Gestern Nacht sind wir in Darwin angekommen. Kurz vor Mittag haben wir uns bei Flut vor die Schleuse der Cullen Bay Marina verschoben. Der Tidenhub beträgt bis zu 7 Metern, weshalb der Hafen mit einer Schleuse auf konstantem Wasserstand von 3 Metern gehalten wird. Derzeit, bei Halbmond, sind es 4 Meter Tidenhub.
Am Abend waren wir noch nicht wirklich weiter, ausser dass wir jetzt bei Ebbe auf das geschlossene äussere Schleusentor blicken und wir Zeit hatten NOE nach 10 Tagen Segeln zu entsalzen und ein paar Einkäufe zu erledigen.
Grund für die Wartezeit ist eine notwendige Untersuchung und gegebenenfalls eine Reinigung für Boote, die sich ausserhalb australischer Gewässer aufgehalten hatten und seither nicht längere Zeit auf dem Trockenen standen. Alles wird von einem Taucher erledigt, der morgen kommen soll.

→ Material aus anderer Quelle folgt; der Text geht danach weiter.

(** ** Concrete records, and the project's own tests *)

Definition sample_notification (i : Z) (sev : AdminSeverity) (title created : jstr)
    (ack muted : option jstr) : AdminNotification :=
  {| n_id := i; fingerprint := None; severity := sev; n_status := st_open; n_title := title;
     n_message := title; n_server_id := None; n_server := None; metadata_json := None;
     last_seen_at := created; acknowledged_at := ack; acknowledged_by_id := None;
     muted_until := muted; resolved_at := None; n_created_at := created |}.

Definition sample_server (i : Z) (nm rg ep : jstr) (vip stale : bool) : AdminServer :=
  {| s_id := i; s_name := nm; host := None; endpoint := Some ep; region := Some rg;
     country_code := None; active := true; is_vip_only := Some vip; max_peers := None;
     active_keys := None; active_awg := None; active_vless := None; utilization := None;
     agent_mode := Some §"agent"; agent_node_id := None; agent_last_heartbeat_at := None;
     agent_heartbeat_stale := Some stale; agent_docker_available := None;
     agent_uptime_seconds := None; agent_last_health_status := None; agent_last_version := None;
     agent_last_commit := None; agent_active_digest := None; agent_previous_digest := None;
     agent_last_update_status := None; agent_last_update_error := None;
     agent_last_snapshot_hash := None; agent_last_snapshot_at := None;
     agent_last_snapshot_status := None; agent_bootstrap_status := None;
     agent_bootstrap_error := None; agent_bootstrap_at := None; pihole_enabled := None;
     pihole_last_sync_at := None; pihole_last_sync_error := None; config_summary := None |}.

Definition noon : jstr := §"2026-05-30T12:00:00Z".

Definition two_servers : list AdminServer :=
  [ sample_server 1 §"Amsterdam" §"NL" §"ams.example.com" false false;
    sample_server 2 §"Paris" §"FR" §"par.example.com" true true ].

Definition paris_filters : ServerFilters :=
  {| query := §"paris"; f_status := status_stale; f_region := []; vipOnly := vip_all |}.

Example banner_test :
  let inc ack := [sample_notification 1 sev_critical §"VPS" noon ack None] in
  @hasUnacknowledgedCriticalIncident plain_host 0 (inc None) = true ∧
  @hasUnacknowledgedCriticalIncident plain_host 0 (inc (Some noon)) = false.
Proof. vm_compute. by split. Qed.

Example merge_test :
  n_title <$> @mergeNotificationEvent plain_host
    [sample_notification 1 sev_warning §"Old" noon None None]
    [sample_notification 1 sev_critical §"New" noon None None] = [§"New"].
Proof. vm_compute. reflexivity. Qed.

Example filters_test :
  let filtered := @applyServerFilters plain_host two_servers paris_filters in
  s_id <$> filtered = [2] ∧
  preserveSelectedServer (Some 2) filtered = Some 2 ∧
  preserveSelectedServer (Some 1) filtered = Some 2.
Proof. vm_compute. by split_and!. Qed.

(** ** The incident banner *)

Section Banner.
Context `{JsHost}.

(** Muted at [now]: a deadline that parses to an instant after [now]. *)
Definition muted_at (now : Z) (n : AdminNotification) : Prop :=
  ∃ s t, muted_until n = Some s ∧ s ≠ [] ∧ date_parse s = Some t ∧ t ≠ 0 ∧ now < t.

Lemma unacknowledged_spec now n :
  unacknowledged now n = true ↔
  severity n = sev_critical ∧ n_status n = st_open ∧
  opt_str_truthy (acknowledged_at n) = false ∧ ¬ muted_at now n.
Proof.
  unfold unacknowledged. rewrite !andb_true_iff, !bool_decide_eq_true, negb_true_iff.
  assert (match (if opt_str_truthy (muted_until n)
                 then date_parse (default [] (muted_until n)) else Some 0) with
          | None => true | Some t => (t =? 0) || (t <=? now) end = true ↔ ¬ muted_at now n) as ->;
    [|tauto].
  unfold muted_at. destruct (muted_until n) as [[|c s]|]; simpl; try naive_solver.
  destruct (date_parse (c :: s)) as [t|] eqn:E; [|naive_solver].
  rewrite orb_true_iff, Z.eqb_eq, Z.leb_le. split.
  - intros Ht (s' & t' & [= <-] & _ & Hp & ? & ?). simplify_eq. lia.
  - intros Hm. destruct (decide (t = 0)); [by left|]. right.
    destruct (decide (t ≤ now)) as [|Hlt]; [done|]. destruct Hm. exists (c :: s), t.
    split_and!; done || lia.
Qed.
(** an administrator whose access token has expired is sent to the
    sign-in page even though the refresh token is good and the backend renews
    the session: the page render cannot store the new tokens, and the failed
    write is handled as a failed session. *)
Theorem admin_page_expired w response w1 rt r w2 a t :
  truthy (cookie_get accessCookieName w) = true →
  bearer_get env §"/api/v1/me" (cookie_get accessCookieName w) w = (Ok response, w1) →
  status response = 401 →
  cookie_get refreshCookieName w1 = rt → truthy rt = true →
  fetch (refresh_request env rt) w1 = (Ok r, w2) → renewed r a t →
  ∃ w', AdminPage env w = (Ok (Redirect §"/auth"), w').
Proof.
  intros Ha Hb Hst Hrt Ht Hf (Hok & Hne & Hne' & v & Hv & Ea & Et).
  assert (∃ e w', refreshAccessToken env w1 = (Throw e, w')) as (e & w' & Er).
  { destruct (sign_out_throws w2) as (e & w' & Es). exists e, w'.
    unfold refreshAccessToken, currentRefreshToken, gets. rewrite bind_run, Hrt, Ht. cbn [negb].
    rewrite bind_run. unfold backendFetch. fold (refresh_request env rt). rewrite Hf, Hok.
    cbn [negb]. unfold try_catch, json. rewrite bind_run, Hv. cbn [mret M_ret]. rewrite Ea, Et.
    destruct a as [|c a]; [done|]. destruct t as [|d t]; [done|]. cbn [truthy str_truthy negb orb].
    rewrite bind_run. unfold setAuthCookies. rewrite bind_run.
    destruct (set_throws accessCookieName (JStr (c :: a)) (cookieOptions env) w2) as [e0 ->].
    exact Es. }
  exists w'. unfold AdminPage. rewrite bind_run. unfold attempt at 1, try_catch at 1.
  rewrite bind_run. unfold authorizedFetch at 1, currentAccessToken, gets.
  rewrite bind_run, Ha. cbn [negb]. rewrite bind_run, Hb, Hst. cbn [Z.eqb Pos.eqb negb].
  by rewrite bind_run, Er.
Qed.
End PageRender.
Lemma path_of_app a b : Forall (λ c, c ≠ 63) a → path_of (a ++ b) = a ++ path_of b.
Proof.
  induction 1 as [|c a Hc Ha IH]; [done|]. simpl. rewrite (proj2 (Z.eqb_neq _ _)) by done.
  by rewrite IH.
Qed.

Lemma path_of_plain a : Forall (λ c, c ≠ 63) a → path_of a = a.
Proof. intros Ha. rewrite <-(app_nil_r a) at 1. rewrite path_of_app by done. apply app_nil_r. Qed.

(** Segments after a literal directory. *)
Lemma segments_dir a b :
  forallb (λ c, negb (c =? 63)) a = true → segments (a ++ 47 :: b) = words slash a ++ segments b.
Proof.
  intros Ha. unfold segments. rewrite path_of_app.
  - simpl. by apply words_app_sep.
  - apply Forall_forall. intros c Hc%list_elem_of_In. rewrite forallb_forall in Ha.
    specialize (Ha c Hc). lia.
Qed.

Lemma segments_plain a : a ≠ [] → Forall (λ c, c ≠ 63 ∧ c ≠ 47) a → segments a = [a].
Proof.
  intros Hne Ha. unfold segments. rewrite path_of_plain.
  - apply words_plain; [|done]. eapply Forall_impl; [exact Ha|]. unfold slash. intros c [_ Hc]. lia.
  - eapply Forall_impl; [exact Ha|]. by intros c [Hc _].
Qed.

(** ** The gateway: [vpn-backend/Caddyfile] *)

Inductive Upstream := VpnBackend | Frontend.

#[export] Instance Upstream_eq_dec : EqDecision Upstream.
Proof. solve_decision. Defined.

(** A [path] matcher: without regard to case, a final star stands for any
    rest, otherwise the whole path. *)
Definition path_matches (pattern path : jstr) : bool :=
  let path := lower_unit <$> path in
  match last pattern with
  | Some 42 => starts_with (take (length pattern - 1) pattern) path
  | _ => str_eqb pattern path
  end.

Definition vpn_backend : list jstr :=
  [§"/api/v1/*"; §"/tv"; §"/tv/*"; §"/download*"; §"/admin"; §"/admin/*"].

Definition vpn_frontend : list jstr :=
  [§"/api"; §"/api/*"; §"/auth"; §"/auth/*"; §"/dashboard"; §"/dashboard/*"; §"/_next/*";
   §"/favicon.ico"; §"/brand-icon.png"; §"/legal/*"; §"/apple-icon.png"; §"/icon*"].

(** The [handle] blocks are tried in order; the last one takes the rest. *)
Definition gateway (u : jstr) : Upstream :=
  if existsb (λ p, path_matches p (path_of u)) vpn_backend then VpnBackend
  else if existsb (λ p, path_matches p (path_of u)) vpn_frontend then Frontend
  else Frontend.

(** ** Endpoints: the directories under [web/app/api] *)

Inductive Endpoint :=
| AuthRegister | AuthForgot | AuthReset | AuthLogin | AuthVerify | AuthLogout
| SessionInfo | PaymentsCreate | PaymentsPreview
| Profiles | Profile (id : jstr) | CopyProfile (code : jstr)
| AutoRenewal | AdBlocking | HappLinks | Config
| AdminProxy (path : list jstr).

#[export] Instance Endpoint_eq_dec : EqDecision Endpoint.
Proof. solve_decision. Defined.

Definition api_dirs : list (list jstr * Endpoint) :=
  [ ([§"auth"; §"register"], AuthRegister); ([§"auth"; §"forgot"], AuthForgot);
    ([§"auth"; §"reset"], AuthReset); ([§"auth"; §"login"], AuthLogin);
    ([§"auth"; §"verify"], AuthVerify); ([§"auth"; §"logout"], AuthLogout);
    ([§"session"], SessionInfo); ([§"payments"; §"create"], PaymentsCreate);
    ([§"payments"; §"preview"], PaymentsPreview); ([§"routing-profiles"], Profiles);
    ([§"subscription"; §"auto-renew"], AutoRenewal); ([§"subscription"; §"ad-block"], AdBlocking);
    ([§"happ-link"], HappLinks); ([§"site-config"], Config) ].

(** The directories with parameters, after those without.  A parameter is
    the segment as it stands in the address: the ones the site's components
    send have no escapes. *)
Definition api_dynamic (segs : list jstr) : option Endpoint :=
  match segs with
  | a :: ((_ :: _) as path) =>
      if str_eqb a §"admin" then Some (AdminProxy path)
      else if str_eqb a §"routing-profiles" then
        match path with
        | [id] => Some (Profile id)
        | [b; code; c] =>
            if str_eqb b §"system" && str_eqb c §"copy" then Some (CopyProfile code) else None
        | _ => None
        end
      else None
  | _ => None
  end.

Definition resolve (segs : list jstr) : option Endpoint :=
  match segs with
  | a :: rest =>
      if str_eqb a §"api" then
        match find_first (λ d, bool_decide (d.1 = rest)) api_dirs with
        | Some d => Some d.2
        | None => api_dynamic rest
        end
      else None
  | [] => None
  end.

(** ** Serving *)

(** What a handler is given of a request. *)
Definition incoming (q : Request) : IncomingRequest :=
  let text := default [] (body q) in
  {| in_method := method q; in_search := search_of (url q); in_headers := headers q;
     in_text := text;
     in_json := match json_parse text with
                | Some v => Ok v
                | None => Throw (ErrorExn §"Unexpected token in JSON")
                end |}.

Definition html (st : Z) : Response :=
  {| status := st; resp_headers := [(§"Content-Type", §"text/html; charset=utf-8")];
     resp_body := RawBody [] |}.

(** What the browser reads of a body. *)
Definition over_wire (r : Response) : Response :=
  {| status := status r; resp_headers := resp_headers r;
     resp_body := match resp_body r with JsonBody v => JsonBody (clean v) | b => b end |}.

Section Serving.
Context {W : Type} `{!Server W} (env : Env).

Abbreviation Handler := (IncomingRequest → M W Response).

(** The verbs of the admin proxy, all the same function. *)
Definition admin_verbs (path : list jstr) : list (jstr * Handler) :=
  [(§"GET", λ request, proxyAdmin env request path);
   (§"POST", λ request, proxyAdmin env request path);
   (§"PUT", λ request, proxyAdmin env request path);
   (§"PATCH", λ request, proxyAdmin env request path);
   (§"DELETE", λ request, proxyAdmin env request path)].

(** The functions each [route.ts] exports. *)
Definition exports (e : Endpoint) : list (jstr * Handler) :=
  match e with
  | AuthRegister => [(§"POST", register_POST env)]
  | AuthForgot => [(§"POST", forgot_POST env)]
  | AuthReset => [(§"POST", reset_POST env)]
  | AuthLogin => [(§"POST", login_POST env)]
  | AuthVerify => [(§"POST", verify_POST env)]
  | AuthLogout => [(§"POST", λ _, logout_POST)]
  | SessionInfo => [(§"GET", λ _, session_GET env)]
  | PaymentsCreate => [(§"POST", payments_create_POST env)]
  | PaymentsPreview => [(§"POST", payments_preview_POST env)]
  | Profiles => [(§"GET", λ _, routing_profiles_GET env); (§"POST", routing_profiles_POST env)]
  | Profile id => [(§"PUT", λ request, routing_profile_PUT env request id);
                   (§"DELETE", λ _, routing_profile_DELETE env id)]
  | CopyProfile code => [(§"POST", λ _, copy_POST env code)]
  | AutoRenewal => [(§"PATCH", auto_renew_PATCH env)]
  | AdBlocking => [(§"PATCH", ad_block_PATCH env)]
  | HappLinks => [(§"POST", λ _, happ_link_POST env)]
  | Config => [(§"GET", λ _, site_config_GET env)]
  | AdminProxy path => admin_verbs path
  end.

Definition handler_of (q : Request) : option Handler :=
  e ← resolve (segments (url q));
  snd <$> find_first (λ v, str_eqb v.1 (method q)) (exports e).

(** No directory is a 404, no function of that name a 405, a handler that
    throws a 500.  (Next answers [HEAD] and [OPTIONS] on its own; no component
    of the site sends them.) *)
Definition serve (q : Request) : W → Response * W := λ w,
  match resolve (segments (url q)) with
  | None => (html 404, w)
  | Some _ =>
      match handler_of q with
      | None => (html 405, w)
      | Some h =>
          match h (incoming q) w with
          | (Ok r, w') => (over_wire r, w')
          | (Throw _, w') => (html 500, w')
          end
      end
  end.
End Serving.

(** ** The site as a proxy *)

(** A request to the backend: its path, and the rest given a token. *)
Definition Intent : Type := jstr * (jval → RequestInit).

Definition plain_post (path : jstr) (v : jval) : Intent := (path, λ _, post_init v).

Definition authorized (path verb : jstr) (hs : jval → list header) (body : option jval) : Intent :=
  (path, λ token, {| init_method := Some verb; init_headers := hs token;
                     init_body := stringify <$> body |}).

(** What the site may ask of the backend for a request, besides a refresh of
    the tokens: nothing when a body is required and is not JSON. *)
Definition intents (e : Endpoint) (q : Request) : list Intent :=
  let with_body (f : jval → Intent) : list Intent :=
    from_option (λ v, [f v]) [] (json_parse (default [] (body q))) in
  let get_ path : Intent :=
    (path, λ token, {| init_method := None; init_headers := bearer token; init_body := None |}) in
  match e with
  | AuthRegister => with_body (plain_post §"/api/v1/auth/register")
  | AuthForgot => with_body (plain_post §"/api/v1/auth/forgot-password")
  | AuthReset => with_body (plain_post §"/api/v1/auth/reset-password")
  | AuthLogin => with_body (plain_post §"/api/v1/auth/login")
  | AuthVerify => with_body (plain_post §"/api/v1/auth/verify")
  | AuthLogout => []
  | SessionInfo => [get_ §"/api/v1/me"; get_ §"/api/v1/me/subscription"]
  | PaymentsCreate =>
      with_body (λ v, authorized §"/api/v1/payments/create" §"POST" bearer (Some v))
  | PaymentsPreview =>
      with_body (λ v, authorized §"/api/v1/payments/preview" §"POST" bearer (Some v))
  | Profiles =>
      authorized §"/api/v1/me/routing-profiles" §"GET" bearer None ::
      with_body (λ v, authorized §"/api/v1/me/routing-profiles" §"POST" bearer_json (Some v))
  | Profile id =>
      authorized (§"/api/v1/me/routing-profiles/" ++ id) §"DELETE" bearer None ::
      with_body (λ v, authorized (§"/api/v1/me/routing-profiles/" ++ id) §"PUT" bearer_json (Some v))
  | CopyProfile code =>
      match encodeURIComponent code with
      | Ok encoded =>
          [authorized (§"/api/v1/me/routing-profiles/system/" ++ encoded ++ §"/copy") §"POST" bearer
             (Some (JObj []))]
      | Throw _ => []
      end
  | AutoRenewal =>
      with_body (λ v, authorized §"/api/v1/me/subscription/auto-renew" §"PATCH" bearer (Some v))
  | AdBlocking =>
      with_body (λ v, authorized §"/api/v1/me/subscription/ad-block" §"PATCH" bearer_json (Some v))
  | HappLinks => [authorized §"/api/v1/me/happ-link" §"POST" bearer None]
  | Config => []
  | AdminProxy path =>
      [(§"/api/v1/admin/" ++ join §"/" path ++ search_of (url q), λ token,
        {| init_method := Some (method q);
           init_headers :=
             headers_set §"Content-Type"
               (default §"application/json" (headers_get (headers q) §"Content-Type"))
               (headers_set §"Authorization" (§"Bearer " ++ to_text token) []);
           init_body := if str_eqb (method q) §"GET" || str_eqb (method q) §"HEAD"
                        then None else Some (default [] (body q)) |})]
  end.

Section Proxy.
Context {W : Type} `{!Server W, !ServerLaws W} (env : Env).

(** The request for the public configuration, which goes out without a
    token. *)
Definition config_request (base : jstr) : Request :=
  {| method := §"GET"; url := strip_trailing 47 base ++ §"/api/v1/web/config";
     headers := []; body := None |}.

(** A request to the backend that a request [q] to an endpoint accounts for. *)
Definition accounted (e : Endpoint) (q b : Request) : Prop :=
  (∃ refresh, b = refresh_request env refresh) ∨
  (∃ path init token, (path, init) ∈ intents e q ∧ b = backend_request env path (init token)) ∨
  (e = Config ∧ ∃ base, b = config_request base).

Lemma accounted_intent e q path init token :
  (path, init) ∈ intents e q → accounted e q (backend_request env path (init token)).
Proof. intros Hi. right. left. by exists path, init, token. Qed.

Seit Cairns hatten wir, wenn überhaupt nur sehr eingeschränktes Internet. Daher heute die Bilder der letzten Tage.
Unser Ankerplatz in der Mrs. Watson Bay auf Lizard Island. Zum ersten Mal in Australien klares Wasser mit Blick bis auf den Grund. Leider war uns das Wetter fürs Baden und Schnorcheln zu schlecht.
Wir wanderten stattdessen auf den 360 Meter hohen Gipfel der Insel, Captain Cooks Lookout. Die Skipperin verewigt sich im Gipfelbuch und ich studiere die Erklärungen zu Cooks Strandung und seiner weiteren Reise durch die Riffe.
Damals, ohne Karten, wochenlang bei nur 10 bis 20 Meter Wassertiefe durch die Riffe zu navigieren, muss eine enorme Nervenanspannung gewesen sein.
Ist das der Geist von Mrs. Watson? Ihre Geschichte endete tragisch. Sie zog mit ihrem Mann, einem Fischer, ihrem Kleinkind und zwei Dienern 1879 auf die Insel, in Unkenntnis oder Unwissenheit, dass die Insel den Aborigines heilig ist. Während ihr Mann beim Fischen war, ermordeten die Aborigines einen der Diener. Ihr gelang mit dem zweiten Diener und ihrem Kind die Flucht in einem Kessel zum Kochen der gefangenen Seegurken. Sie wurden jedoch nicht ans Festland sondern auf eine andere, unbewohnte Insel getrieben, auf der alle Drei wenige Tage später verdursteten. Ihre Leichen und Mrs. Watsons Tagebuch wurden drei Monate später entdeckt.

Unser nächster Ankerplatz. Sieht aus wie Südsee, ist jedoch Morris Island, eine der vielen Inseln innerhalb des Great Barrier Reefs. Die Palme ist ein Überbleibsel aus der Zeit in der England als Weltmacht die Meere beherrschte und die Navigation in diesem Seegebiet oft mit Schiffbruch endete. Die Britische Admiralität liess auf Inseln Palmen pflanzen und setzte Ziegen aus, damit Schiffbrüchige bis zur Rettung eine besser Überlebenschance hatten.
Portland Roads, eine gute Adresse für Offroad-Fahrer und 4WD-Freunde. Bis in die Fünfziger Jahre des letzten Jahrhunderts gab es eine grosse Landungsbrücke für Frachtschiffe und in der Nähe drei Flugfelder. Alles Überbleibsel der australischen Verteidigung bei einem möglichen Angriff der Japaner während des 2. Weltkriegs.
Heute leben hier ein paar Menschen und bewirten Touristen, die entweder eingeflogen werden oder die die 500 Kilometer Fahrt von Cooktown auf sich genommen haben. Angeboten werden Übernachtungen und Verpflegung. Geworben wird mit hausgemachten Kuchen. Was bei der Distanz zur nächsten Patisserie nicht wirklich erstaunt.
Von Portland Roads ging es ohne Stopp ins 900 Seemeilen entfernte Darwin. Wir starten so, dass wir am nächsten Morgen an der Albany-Passage auf der Ost-Seite der Torres-Strasse ankamen.
Temiten-Hügel, rote Pisten und rostbraune, erzhaltige Felsen begrüssen uns.
Die drei Seemeilen lange Passage liegt nach knapp einer Stunde hinter uns; mit 2-3 Konten Strom von vorne, jedoch frischem achterlichen Wind ging es gemütlich voran.
Cape York, die Nordspitze Australiens querab. Das Kap ist der Felsen in der Mitte, gesäumt von den Inseln Eborac (links) und York.
Segeln in der Torres Strasse. Das Wasser ist nur 10 Meter tief und hat die Farbe eines Gletschersees.